About this exercise: Which lines run from the line with "rewrite (bool_decide_eq_true_2 (EmptyString" through the line with "exists text." in the entries below? Print them exactly, both ends included, and nothing more.

Available data:
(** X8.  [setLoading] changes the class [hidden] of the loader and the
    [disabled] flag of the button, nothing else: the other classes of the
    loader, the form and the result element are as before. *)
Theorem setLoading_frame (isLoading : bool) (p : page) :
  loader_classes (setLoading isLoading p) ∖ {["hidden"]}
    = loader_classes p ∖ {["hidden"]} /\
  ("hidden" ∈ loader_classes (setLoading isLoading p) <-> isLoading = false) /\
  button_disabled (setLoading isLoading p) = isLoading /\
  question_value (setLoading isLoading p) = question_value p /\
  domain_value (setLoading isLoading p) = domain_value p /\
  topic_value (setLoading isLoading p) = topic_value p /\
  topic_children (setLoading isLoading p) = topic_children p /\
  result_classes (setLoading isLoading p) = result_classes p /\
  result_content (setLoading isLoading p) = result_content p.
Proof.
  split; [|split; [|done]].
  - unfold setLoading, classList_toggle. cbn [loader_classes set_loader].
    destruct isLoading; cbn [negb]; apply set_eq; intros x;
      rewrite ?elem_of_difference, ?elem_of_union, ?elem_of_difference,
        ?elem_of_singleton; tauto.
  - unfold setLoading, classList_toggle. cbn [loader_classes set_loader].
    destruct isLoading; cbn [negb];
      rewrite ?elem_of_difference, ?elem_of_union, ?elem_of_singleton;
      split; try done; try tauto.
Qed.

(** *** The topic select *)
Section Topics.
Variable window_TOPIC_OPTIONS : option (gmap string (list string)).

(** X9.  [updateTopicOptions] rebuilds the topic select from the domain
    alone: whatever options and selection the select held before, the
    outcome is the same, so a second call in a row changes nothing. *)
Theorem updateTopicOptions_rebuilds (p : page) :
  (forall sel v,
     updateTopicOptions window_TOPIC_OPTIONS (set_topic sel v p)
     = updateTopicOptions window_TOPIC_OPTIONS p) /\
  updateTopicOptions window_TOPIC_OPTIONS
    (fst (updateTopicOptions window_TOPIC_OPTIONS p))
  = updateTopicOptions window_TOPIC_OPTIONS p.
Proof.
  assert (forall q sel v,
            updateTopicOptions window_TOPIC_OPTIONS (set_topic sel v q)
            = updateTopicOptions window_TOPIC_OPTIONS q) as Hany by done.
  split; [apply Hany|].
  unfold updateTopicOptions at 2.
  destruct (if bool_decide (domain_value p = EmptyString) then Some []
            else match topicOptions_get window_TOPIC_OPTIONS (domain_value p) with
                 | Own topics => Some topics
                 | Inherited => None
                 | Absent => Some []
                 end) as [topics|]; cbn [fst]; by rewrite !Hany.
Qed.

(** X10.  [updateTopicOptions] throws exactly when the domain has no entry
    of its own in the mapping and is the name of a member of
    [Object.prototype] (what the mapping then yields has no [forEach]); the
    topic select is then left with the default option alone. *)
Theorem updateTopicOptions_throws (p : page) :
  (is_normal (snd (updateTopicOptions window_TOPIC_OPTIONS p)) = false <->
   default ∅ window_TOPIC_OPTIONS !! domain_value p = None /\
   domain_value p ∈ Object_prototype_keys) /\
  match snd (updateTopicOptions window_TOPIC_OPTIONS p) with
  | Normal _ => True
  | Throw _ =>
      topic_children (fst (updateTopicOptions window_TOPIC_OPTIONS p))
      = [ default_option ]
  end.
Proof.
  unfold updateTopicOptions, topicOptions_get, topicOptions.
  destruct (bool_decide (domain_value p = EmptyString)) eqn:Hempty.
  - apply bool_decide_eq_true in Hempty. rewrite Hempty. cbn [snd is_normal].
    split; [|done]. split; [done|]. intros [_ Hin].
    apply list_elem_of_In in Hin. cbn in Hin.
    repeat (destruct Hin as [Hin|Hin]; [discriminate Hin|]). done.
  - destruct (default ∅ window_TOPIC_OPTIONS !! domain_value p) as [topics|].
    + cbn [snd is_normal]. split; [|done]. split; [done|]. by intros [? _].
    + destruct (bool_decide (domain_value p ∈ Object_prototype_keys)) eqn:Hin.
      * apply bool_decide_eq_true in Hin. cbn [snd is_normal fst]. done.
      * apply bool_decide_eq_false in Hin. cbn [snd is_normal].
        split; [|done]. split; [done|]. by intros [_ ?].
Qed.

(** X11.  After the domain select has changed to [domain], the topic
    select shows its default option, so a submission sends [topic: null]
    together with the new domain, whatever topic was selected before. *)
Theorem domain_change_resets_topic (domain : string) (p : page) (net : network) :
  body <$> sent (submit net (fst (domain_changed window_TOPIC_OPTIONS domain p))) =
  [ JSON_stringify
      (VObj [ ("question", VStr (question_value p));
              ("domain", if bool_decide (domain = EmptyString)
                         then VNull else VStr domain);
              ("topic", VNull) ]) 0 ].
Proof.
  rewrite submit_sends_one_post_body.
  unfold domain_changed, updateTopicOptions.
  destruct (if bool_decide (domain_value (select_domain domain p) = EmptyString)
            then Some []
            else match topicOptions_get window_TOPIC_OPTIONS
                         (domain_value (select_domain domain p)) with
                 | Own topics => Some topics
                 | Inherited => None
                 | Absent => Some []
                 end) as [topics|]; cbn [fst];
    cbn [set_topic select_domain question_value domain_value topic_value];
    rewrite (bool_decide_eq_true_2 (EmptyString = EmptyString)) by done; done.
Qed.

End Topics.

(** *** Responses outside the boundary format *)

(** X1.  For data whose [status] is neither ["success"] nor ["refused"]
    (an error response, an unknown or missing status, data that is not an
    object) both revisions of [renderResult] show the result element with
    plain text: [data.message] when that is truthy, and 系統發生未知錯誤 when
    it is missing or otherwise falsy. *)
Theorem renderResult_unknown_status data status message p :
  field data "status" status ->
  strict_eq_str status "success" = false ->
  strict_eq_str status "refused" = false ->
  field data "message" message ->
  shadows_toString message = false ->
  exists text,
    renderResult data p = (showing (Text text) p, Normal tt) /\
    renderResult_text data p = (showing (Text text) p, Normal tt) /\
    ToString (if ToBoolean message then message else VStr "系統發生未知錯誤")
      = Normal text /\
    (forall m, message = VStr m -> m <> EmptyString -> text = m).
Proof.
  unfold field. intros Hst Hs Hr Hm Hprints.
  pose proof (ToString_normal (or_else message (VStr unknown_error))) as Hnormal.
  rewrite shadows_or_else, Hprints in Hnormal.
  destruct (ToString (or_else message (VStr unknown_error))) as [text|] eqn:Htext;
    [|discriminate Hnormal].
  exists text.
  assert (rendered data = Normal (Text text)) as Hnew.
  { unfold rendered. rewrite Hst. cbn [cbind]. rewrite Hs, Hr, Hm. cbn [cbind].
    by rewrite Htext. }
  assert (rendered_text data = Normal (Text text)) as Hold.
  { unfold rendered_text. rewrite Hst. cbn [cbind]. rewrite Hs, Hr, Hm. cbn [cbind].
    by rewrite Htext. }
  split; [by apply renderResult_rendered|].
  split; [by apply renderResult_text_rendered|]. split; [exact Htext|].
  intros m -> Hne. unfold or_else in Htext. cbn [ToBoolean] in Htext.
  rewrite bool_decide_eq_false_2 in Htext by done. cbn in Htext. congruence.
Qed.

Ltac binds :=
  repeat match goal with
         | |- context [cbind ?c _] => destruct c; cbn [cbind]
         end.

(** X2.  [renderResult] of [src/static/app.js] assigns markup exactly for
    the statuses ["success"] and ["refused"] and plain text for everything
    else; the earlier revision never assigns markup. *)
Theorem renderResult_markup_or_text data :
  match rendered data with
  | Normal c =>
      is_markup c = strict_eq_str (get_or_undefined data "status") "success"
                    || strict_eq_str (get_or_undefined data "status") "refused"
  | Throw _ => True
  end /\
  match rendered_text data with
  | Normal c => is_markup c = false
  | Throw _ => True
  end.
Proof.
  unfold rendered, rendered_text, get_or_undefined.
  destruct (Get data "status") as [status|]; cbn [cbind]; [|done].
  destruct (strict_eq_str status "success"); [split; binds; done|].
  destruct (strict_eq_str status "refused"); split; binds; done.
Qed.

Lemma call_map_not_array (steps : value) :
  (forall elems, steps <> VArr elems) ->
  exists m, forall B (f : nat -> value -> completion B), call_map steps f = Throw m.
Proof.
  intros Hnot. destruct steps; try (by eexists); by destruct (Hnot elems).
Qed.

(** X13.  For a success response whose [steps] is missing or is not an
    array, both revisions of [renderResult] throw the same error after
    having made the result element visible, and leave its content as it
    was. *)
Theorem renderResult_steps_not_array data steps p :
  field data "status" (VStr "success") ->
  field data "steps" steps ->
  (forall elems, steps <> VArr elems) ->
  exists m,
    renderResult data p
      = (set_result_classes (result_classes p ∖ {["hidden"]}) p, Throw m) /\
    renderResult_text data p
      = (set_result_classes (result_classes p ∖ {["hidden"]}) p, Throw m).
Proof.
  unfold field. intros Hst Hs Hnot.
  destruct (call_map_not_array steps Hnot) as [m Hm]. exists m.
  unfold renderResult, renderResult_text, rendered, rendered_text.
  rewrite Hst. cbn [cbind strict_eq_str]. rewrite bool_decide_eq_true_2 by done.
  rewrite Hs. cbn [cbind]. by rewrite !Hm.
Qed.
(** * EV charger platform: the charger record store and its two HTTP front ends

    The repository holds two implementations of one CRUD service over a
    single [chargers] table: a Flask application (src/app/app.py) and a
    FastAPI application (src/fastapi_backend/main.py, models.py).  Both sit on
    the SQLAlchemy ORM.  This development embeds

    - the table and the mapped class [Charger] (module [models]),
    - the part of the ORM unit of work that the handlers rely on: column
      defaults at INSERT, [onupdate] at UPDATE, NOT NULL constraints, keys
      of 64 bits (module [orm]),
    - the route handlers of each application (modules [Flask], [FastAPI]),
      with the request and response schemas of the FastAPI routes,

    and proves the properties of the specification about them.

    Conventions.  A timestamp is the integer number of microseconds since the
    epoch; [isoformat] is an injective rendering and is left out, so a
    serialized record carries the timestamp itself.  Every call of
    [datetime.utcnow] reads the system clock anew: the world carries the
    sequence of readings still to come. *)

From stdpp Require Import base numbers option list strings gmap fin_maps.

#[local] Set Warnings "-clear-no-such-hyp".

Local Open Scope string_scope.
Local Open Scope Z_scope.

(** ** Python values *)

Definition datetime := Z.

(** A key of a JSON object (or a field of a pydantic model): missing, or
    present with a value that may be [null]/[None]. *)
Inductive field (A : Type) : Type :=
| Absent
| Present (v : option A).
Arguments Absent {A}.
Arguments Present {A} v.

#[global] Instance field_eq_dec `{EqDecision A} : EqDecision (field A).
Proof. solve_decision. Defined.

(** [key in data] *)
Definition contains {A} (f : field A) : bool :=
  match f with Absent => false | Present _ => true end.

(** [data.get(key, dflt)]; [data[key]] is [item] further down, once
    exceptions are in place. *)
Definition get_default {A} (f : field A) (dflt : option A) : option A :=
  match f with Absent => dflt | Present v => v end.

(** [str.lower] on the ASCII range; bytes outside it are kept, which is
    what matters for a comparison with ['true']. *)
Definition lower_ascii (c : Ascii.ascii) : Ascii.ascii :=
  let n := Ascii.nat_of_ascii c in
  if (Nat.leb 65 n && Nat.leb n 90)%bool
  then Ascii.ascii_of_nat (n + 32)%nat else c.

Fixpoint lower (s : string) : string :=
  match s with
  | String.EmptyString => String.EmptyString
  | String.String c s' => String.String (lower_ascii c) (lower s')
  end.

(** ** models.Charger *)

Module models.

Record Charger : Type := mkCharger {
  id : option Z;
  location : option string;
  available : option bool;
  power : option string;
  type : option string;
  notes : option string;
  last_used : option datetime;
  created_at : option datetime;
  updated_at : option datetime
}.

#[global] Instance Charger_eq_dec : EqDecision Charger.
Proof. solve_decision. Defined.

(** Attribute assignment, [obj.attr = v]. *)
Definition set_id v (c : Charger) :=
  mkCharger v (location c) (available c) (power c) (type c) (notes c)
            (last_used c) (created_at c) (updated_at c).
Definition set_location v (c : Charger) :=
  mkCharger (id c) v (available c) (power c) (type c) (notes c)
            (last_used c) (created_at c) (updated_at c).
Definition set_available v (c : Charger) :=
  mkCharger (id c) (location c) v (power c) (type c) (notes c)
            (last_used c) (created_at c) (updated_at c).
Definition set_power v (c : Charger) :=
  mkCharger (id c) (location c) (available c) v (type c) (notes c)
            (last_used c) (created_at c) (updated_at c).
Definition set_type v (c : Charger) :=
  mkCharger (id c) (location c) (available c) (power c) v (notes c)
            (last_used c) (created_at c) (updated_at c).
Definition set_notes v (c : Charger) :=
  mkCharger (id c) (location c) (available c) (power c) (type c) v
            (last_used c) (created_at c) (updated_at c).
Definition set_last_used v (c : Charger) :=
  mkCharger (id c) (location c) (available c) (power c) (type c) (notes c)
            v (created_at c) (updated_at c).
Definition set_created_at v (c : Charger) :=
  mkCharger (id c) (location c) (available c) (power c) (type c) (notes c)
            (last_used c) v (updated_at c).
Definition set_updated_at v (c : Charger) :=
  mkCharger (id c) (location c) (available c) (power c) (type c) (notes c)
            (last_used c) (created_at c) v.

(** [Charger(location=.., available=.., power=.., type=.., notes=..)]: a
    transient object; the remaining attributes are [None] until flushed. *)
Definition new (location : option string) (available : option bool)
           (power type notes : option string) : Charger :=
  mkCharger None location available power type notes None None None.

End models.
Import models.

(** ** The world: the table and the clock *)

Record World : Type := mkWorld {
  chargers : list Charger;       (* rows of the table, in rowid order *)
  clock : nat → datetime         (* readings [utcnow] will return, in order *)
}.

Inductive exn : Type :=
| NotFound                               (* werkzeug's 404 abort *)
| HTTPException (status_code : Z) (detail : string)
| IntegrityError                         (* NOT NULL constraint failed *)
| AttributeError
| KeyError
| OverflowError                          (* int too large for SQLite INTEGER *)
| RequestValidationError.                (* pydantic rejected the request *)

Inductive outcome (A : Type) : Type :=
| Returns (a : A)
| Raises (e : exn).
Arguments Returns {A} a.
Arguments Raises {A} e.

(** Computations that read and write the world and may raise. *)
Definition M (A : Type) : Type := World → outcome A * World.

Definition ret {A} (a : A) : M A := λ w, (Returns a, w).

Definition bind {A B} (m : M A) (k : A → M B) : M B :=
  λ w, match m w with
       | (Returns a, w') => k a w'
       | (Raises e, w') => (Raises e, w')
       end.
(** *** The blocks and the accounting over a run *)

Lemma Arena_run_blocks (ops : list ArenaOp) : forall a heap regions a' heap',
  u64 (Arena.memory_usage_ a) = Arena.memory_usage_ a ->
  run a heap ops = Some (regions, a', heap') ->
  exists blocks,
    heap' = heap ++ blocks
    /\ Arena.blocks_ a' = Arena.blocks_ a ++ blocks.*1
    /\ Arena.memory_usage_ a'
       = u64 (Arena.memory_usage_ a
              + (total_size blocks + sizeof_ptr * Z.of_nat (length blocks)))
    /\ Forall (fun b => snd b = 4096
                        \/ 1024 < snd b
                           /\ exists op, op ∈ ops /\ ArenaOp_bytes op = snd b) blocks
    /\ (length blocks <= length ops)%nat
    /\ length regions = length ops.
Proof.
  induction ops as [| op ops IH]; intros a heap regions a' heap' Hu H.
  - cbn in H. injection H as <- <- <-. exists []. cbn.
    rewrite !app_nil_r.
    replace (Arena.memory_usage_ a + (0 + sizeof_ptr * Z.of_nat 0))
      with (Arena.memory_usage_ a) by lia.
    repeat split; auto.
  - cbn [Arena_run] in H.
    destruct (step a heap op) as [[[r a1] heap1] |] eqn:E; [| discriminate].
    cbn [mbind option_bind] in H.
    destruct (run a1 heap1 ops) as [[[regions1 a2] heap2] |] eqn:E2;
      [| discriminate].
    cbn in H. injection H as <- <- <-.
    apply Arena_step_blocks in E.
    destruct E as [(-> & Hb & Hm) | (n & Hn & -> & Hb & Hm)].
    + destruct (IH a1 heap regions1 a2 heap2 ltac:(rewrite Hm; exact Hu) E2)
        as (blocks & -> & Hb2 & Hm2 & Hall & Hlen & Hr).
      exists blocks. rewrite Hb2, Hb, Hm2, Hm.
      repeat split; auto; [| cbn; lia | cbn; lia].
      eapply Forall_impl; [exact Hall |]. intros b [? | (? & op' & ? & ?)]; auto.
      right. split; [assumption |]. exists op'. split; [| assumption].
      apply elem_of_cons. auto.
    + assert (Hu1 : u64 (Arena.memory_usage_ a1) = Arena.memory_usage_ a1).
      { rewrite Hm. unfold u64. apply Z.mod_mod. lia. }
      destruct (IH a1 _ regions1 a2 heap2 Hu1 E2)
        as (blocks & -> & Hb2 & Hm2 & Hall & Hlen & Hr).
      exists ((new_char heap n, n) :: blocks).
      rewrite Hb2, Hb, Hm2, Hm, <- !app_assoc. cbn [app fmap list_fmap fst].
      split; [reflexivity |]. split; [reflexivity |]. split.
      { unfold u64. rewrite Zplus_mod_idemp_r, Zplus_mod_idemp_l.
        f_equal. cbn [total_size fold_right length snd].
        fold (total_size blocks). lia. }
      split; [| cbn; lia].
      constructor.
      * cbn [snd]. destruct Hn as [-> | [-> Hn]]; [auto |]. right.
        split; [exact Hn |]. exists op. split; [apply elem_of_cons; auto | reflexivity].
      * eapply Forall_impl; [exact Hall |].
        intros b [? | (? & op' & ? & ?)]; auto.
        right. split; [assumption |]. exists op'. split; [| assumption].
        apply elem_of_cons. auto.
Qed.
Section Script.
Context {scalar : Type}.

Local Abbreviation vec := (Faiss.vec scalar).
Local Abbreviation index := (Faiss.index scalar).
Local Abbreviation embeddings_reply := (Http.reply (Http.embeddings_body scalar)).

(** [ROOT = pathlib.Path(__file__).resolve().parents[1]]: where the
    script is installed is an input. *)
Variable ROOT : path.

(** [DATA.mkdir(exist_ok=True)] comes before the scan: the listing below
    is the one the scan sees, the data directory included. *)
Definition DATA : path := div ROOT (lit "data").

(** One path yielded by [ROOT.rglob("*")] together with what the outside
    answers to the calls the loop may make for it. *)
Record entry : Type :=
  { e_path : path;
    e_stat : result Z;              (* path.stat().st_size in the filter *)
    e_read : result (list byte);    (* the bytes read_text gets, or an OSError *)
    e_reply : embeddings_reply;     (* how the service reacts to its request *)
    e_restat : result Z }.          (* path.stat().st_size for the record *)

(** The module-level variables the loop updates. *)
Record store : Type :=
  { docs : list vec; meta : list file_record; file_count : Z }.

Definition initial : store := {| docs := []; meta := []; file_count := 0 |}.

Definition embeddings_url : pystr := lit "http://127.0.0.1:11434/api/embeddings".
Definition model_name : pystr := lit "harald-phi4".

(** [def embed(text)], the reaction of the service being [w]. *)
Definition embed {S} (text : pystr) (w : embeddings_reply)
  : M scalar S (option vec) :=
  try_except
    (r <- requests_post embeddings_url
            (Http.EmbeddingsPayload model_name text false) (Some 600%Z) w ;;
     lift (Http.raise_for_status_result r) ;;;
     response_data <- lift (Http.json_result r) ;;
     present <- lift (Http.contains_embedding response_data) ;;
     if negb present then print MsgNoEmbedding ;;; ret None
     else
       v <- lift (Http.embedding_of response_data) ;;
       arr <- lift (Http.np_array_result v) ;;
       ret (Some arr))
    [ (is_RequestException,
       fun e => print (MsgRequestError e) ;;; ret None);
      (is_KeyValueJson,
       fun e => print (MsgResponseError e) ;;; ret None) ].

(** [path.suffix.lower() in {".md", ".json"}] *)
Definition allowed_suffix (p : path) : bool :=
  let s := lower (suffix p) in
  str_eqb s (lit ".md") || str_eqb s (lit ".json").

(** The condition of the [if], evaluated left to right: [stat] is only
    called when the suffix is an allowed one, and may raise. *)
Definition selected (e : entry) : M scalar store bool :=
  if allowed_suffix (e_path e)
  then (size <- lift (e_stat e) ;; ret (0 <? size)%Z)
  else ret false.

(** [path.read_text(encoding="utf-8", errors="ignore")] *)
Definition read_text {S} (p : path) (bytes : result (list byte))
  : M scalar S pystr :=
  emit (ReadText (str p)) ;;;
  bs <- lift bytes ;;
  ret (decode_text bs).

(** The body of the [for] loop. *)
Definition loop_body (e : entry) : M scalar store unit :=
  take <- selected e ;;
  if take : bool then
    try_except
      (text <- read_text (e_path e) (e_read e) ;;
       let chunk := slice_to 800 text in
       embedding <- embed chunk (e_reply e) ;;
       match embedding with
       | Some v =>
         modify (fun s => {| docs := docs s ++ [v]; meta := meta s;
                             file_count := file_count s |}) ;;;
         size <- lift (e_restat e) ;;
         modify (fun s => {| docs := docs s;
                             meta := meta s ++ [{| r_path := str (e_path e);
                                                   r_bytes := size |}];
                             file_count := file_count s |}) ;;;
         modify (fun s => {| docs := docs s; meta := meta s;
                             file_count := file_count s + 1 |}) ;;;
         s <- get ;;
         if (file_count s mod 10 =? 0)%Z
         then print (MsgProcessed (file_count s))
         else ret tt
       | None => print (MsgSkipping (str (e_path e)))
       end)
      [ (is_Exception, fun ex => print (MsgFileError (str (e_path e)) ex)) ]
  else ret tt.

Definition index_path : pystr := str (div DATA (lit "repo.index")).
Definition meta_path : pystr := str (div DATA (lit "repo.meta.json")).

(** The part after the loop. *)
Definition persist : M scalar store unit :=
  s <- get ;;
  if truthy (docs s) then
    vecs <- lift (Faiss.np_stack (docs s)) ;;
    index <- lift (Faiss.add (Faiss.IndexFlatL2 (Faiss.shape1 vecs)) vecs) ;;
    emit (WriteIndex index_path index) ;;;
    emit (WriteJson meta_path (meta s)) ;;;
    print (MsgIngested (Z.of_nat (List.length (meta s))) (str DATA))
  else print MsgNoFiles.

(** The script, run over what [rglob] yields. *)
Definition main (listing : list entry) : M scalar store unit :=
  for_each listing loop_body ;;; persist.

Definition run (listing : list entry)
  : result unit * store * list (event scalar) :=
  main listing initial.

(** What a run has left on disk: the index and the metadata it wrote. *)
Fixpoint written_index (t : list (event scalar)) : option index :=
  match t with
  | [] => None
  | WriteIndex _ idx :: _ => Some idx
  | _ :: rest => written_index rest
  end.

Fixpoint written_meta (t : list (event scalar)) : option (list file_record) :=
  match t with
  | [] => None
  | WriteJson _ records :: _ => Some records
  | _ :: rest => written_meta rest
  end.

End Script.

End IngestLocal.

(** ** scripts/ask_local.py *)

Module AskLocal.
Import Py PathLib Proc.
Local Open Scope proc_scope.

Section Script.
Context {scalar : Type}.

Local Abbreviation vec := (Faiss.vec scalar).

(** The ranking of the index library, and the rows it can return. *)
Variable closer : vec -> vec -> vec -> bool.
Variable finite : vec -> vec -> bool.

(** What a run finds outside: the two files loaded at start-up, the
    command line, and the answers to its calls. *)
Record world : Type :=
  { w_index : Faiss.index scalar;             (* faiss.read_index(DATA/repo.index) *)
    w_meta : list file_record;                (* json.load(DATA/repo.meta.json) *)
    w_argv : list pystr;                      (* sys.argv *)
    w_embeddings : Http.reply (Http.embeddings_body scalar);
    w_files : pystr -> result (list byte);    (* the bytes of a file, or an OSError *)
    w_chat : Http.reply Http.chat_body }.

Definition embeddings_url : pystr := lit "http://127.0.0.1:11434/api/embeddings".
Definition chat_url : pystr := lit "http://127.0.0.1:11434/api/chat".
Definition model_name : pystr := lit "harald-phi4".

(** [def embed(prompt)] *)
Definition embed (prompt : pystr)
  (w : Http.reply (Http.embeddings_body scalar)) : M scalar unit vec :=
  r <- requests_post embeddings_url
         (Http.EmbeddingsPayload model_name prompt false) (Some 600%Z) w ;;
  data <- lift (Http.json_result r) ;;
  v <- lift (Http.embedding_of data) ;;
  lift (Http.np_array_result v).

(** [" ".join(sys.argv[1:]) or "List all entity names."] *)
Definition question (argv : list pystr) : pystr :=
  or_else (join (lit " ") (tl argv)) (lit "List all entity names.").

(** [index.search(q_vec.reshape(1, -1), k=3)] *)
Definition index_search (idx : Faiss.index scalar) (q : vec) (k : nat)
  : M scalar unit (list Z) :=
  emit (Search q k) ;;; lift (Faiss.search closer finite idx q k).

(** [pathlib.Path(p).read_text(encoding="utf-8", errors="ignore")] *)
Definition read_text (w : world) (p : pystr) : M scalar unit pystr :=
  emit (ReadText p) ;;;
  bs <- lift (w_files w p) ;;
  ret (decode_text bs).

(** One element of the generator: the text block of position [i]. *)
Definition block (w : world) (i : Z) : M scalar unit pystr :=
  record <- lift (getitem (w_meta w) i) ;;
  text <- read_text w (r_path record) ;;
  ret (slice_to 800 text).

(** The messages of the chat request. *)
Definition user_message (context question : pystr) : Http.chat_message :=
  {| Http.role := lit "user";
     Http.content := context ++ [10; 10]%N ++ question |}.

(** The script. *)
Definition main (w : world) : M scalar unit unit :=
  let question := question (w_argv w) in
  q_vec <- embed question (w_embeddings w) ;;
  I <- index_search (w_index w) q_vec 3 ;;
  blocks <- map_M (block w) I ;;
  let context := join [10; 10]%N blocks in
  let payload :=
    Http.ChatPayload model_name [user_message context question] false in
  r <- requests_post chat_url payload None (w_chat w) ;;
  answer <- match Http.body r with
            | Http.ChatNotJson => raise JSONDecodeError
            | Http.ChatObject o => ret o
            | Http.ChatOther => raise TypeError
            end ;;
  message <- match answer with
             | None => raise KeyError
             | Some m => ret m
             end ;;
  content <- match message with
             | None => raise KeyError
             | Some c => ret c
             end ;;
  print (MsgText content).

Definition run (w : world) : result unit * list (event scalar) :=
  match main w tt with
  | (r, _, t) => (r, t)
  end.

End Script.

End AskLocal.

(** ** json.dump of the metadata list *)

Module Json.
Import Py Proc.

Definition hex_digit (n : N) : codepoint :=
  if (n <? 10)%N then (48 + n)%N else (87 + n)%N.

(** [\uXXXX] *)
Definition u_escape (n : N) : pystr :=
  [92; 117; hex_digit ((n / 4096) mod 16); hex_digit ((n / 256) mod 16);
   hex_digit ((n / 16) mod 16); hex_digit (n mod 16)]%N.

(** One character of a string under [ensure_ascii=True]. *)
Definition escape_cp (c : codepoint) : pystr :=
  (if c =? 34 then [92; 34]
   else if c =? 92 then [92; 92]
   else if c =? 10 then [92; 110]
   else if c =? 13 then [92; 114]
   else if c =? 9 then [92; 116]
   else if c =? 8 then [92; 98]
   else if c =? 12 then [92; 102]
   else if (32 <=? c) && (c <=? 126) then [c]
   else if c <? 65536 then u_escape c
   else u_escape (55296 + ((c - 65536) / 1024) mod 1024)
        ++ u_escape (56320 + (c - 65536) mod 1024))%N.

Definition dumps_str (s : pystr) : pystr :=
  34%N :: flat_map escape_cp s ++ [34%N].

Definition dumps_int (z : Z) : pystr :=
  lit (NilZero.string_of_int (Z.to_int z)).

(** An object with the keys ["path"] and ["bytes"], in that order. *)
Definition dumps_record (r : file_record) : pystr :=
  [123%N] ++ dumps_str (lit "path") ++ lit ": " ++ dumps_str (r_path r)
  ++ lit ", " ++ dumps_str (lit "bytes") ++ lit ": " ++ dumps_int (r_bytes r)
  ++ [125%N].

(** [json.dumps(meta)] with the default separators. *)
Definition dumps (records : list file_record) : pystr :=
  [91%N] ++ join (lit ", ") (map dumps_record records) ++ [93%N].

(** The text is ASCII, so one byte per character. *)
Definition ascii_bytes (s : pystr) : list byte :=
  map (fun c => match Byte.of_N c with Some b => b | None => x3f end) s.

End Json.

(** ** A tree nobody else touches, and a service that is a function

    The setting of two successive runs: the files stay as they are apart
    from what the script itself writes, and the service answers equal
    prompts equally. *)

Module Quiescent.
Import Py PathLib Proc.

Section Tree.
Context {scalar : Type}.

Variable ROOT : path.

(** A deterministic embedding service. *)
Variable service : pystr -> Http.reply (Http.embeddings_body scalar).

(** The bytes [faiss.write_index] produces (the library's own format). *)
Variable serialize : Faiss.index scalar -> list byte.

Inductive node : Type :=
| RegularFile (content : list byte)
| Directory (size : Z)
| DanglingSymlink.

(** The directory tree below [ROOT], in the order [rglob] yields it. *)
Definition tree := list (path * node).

Answer to the problem:
    rewrite (bool_decide_eq_true_2 (EmptyString = EmptyString)) by done; done.
Qed.

End Topics.

(** *** Responses outside the boundary format *)

(** X1.  For data whose [status] is neither ["success"] nor ["refused"]
    (an error response, an unknown or missing status, data that is not an
    object) both revisions of [renderResult] show the result element with
    plain text: [data.message] when that is truthy, and 系統發生未知錯誤 when
    it is missing or otherwise falsy. *)
Theorem renderResult_unknown_status data status message p :
  field data "status" status ->
  strict_eq_str status "success" = false ->
  strict_eq_str status "refused" = false ->
  field data "message" message ->
  shadows_toString message = false ->
  exists text,
    renderResult data p = (showing (Text text) p, Normal tt) /\
    renderResult_text data p = (showing (Text text) p, Normal tt) /\
    ToString (if ToBoolean message then message else VStr "系統發生未知錯誤")
      = Normal text /\
    (forall m, message = VStr m -> m <> EmptyString -> text = m).
Proof.
  unfold field. intros Hst Hs Hr Hm Hprints.
  pose proof (ToString_normal (or_else message (VStr unknown_error))) as Hnormal.
  rewrite shadows_or_else, Hprints in Hnormal.
  destruct (ToString (or_else message (VStr unknown_error))) as [text|] eqn:Htext;
    [|discriminate Hnormal].
  exists text.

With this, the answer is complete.